(** * battery_control.py: the state machine of [BatteryController]

    A shallow embedding of [src/battery_control.py].  The persisted state is
    a JSON object, read into a Python [dict] that [_poll] mutates in place;
    it is modelled as a [gmap string value].  Everything outside the process
    (Wi-Fi name, wall clock, battery sensor, ping, smart plug, the lock file
    as other invocations see it) is an oracle of the environment, read in
    program order. *)

From Stdlib Require Import ZArith NArith QArith Ascii String List Lia.
From stdpp Require Import base option gmap strings.

Local Open Scope Z_scope.
Local Open Scope string_scope.
Local Open Scope list_scope.

(** ** Values and the state dictionary *)

(** The values of the state file.  [_write_state] is the only writer of the
    file and the program only ever stores JSON booleans and the strings
    [datetime.isoformat()] returns, so these are the two kinds of values.
    [VTime t] is the ISO 8601 string of the naive datetime [t], counted in
    microseconds; [datetime.fromisoformat] maps it back to [t]. *)
Inductive value :=
  | VBool (b : bool)
  | VTime (t : Z).

Global Instance value_eq_dec : EqDecision value.
Proof. solve_decision. Defined.

Abbreviation dict := (gmap string value).

(** Python truthiness, as used by [if status['defaultState']:] and
    [if desired_state:]; a non-empty string is true. *)
Definition truthy (v : value) : bool :=
  match v with
  | VBool b => b
  | VTime _ => true
  end.

(** Python [a != b] on these values. *)
Definition py_ne (a b : value) : bool := negb (bool_decide (a = b)).

(** ** Class constants *)

Definition _DISCHARGE_THRESHOLD : Q := 50.
Definition _CHARGE_THRESHOLD : Q := 75.
Definition _SLEEP_CHARGE_THRESHOLD : Q := 30.
(** [timedelta(days=1)] and [timedelta(minutes=2)], in microseconds. *)
Definition _MANUAL_OVERRIDE_INTERVAL : Z := 86400 * 1000000.
Definition _SLEEP_INTERVAL : Z := 120 * 1000000.
Definition _HOME_SSID : string := "HomeSSID".

(** ** Exceptions, events, worlds *)

Inductive exn :=
  | KeyError (k : string)      (* status[k] or status.pop(k) on a missing key *)
  | TypeError                  (* datetime.fromisoformat of a non-string *)
  | RuntimeError               (* _ping_plug: 'Unable to reach the smart plug' *)
  | PlugError                  (* the SmartPlug coroutine raised *)
  | Timeout.                   (* filelock.Timeout *)

(** What a run can come to: a value, an exception, or still waiting for the
    lock when the fuel of the model is used up. *)
Inductive result (A : Type) :=
  | Ok (a : A)
  | Raise (x : exn)
  | Hang.
Arguments Ok {A} a.
Arguments Raise {A} x.
Arguments Hang {A}.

------------------------------------------------

◆ Exercise details
Copy the lines above exactly, from the very first through the one containing "(** ** Exceptions, events, worlds *)", and include no other line.

◆ Task answer
(** * battery_control.py: the state machine of [BatteryController]

    A shallow embedding of [src/battery_control.py].  The persisted state is
    a JSON object, read into a Python [dict] that [_poll] mutates in place;
    it is modelled as a [gmap string value].  Everything outside the process
    (Wi-Fi name, wall clock, battery sensor, ping, smart plug, the lock file
    as other invocations see it) is an oracle of the environment, read in
    program order. *)

From Stdlib Require Import ZArith NArith QArith Ascii String List Lia.
From stdpp Require Import base option gmap strings.

Local Open Scope Z_scope.
Local Open Scope string_scope.
Local Open Scope list_scope.

(** ** Values and the state dictionary *)

(** The values of the state file.  [_write_state] is the only writer of the
    file and the program only ever stores JSON booleans and the strings
    [datetime.isoformat()] returns, so these are the two kinds of values.
    [VTime t] is the ISO 8601 string of the naive datetime [t], counted in
    microseconds; [datetime.fromisoformat] maps it back to [t]. *)
Inductive value :=
  | VBool (b : bool)
  | VTime (t : Z).

Global Instance value_eq_dec : EqDecision value.
Proof. solve_decision. Defined.

Abbreviation dict := (gmap string value).

(** Python truthiness, as used by [if status['defaultState']:] and
    [if desired_state:]; a non-empty string is true. *)
Definition truthy (v : value) : bool :=
  match v with
  | VBool b => b
  | VTime _ => true
  end.

(** Python [a != b] on these values. *)
Definition py_ne (a b : value) : bool := negb (bool_decide (a = b)).

(** ** Class constants *)

Definition _DISCHARGE_THRESHOLD : Q := 50.
Definition _CHARGE_THRESHOLD : Q := 75.
Definition _SLEEP_CHARGE_THRESHOLD : Q := 30.
(** [timedelta(days=1)] and [timedelta(minutes=2)], in microseconds. *)
Definition _MANUAL_OVERRIDE_INTERVAL : Z := 86400 * 1000000.
Definition _SLEEP_INTERVAL : Z := 120 * 1000000.
Definition _HOME_SSID : string := "HomeSSID".

(** ** Exceptions, events, worlds *)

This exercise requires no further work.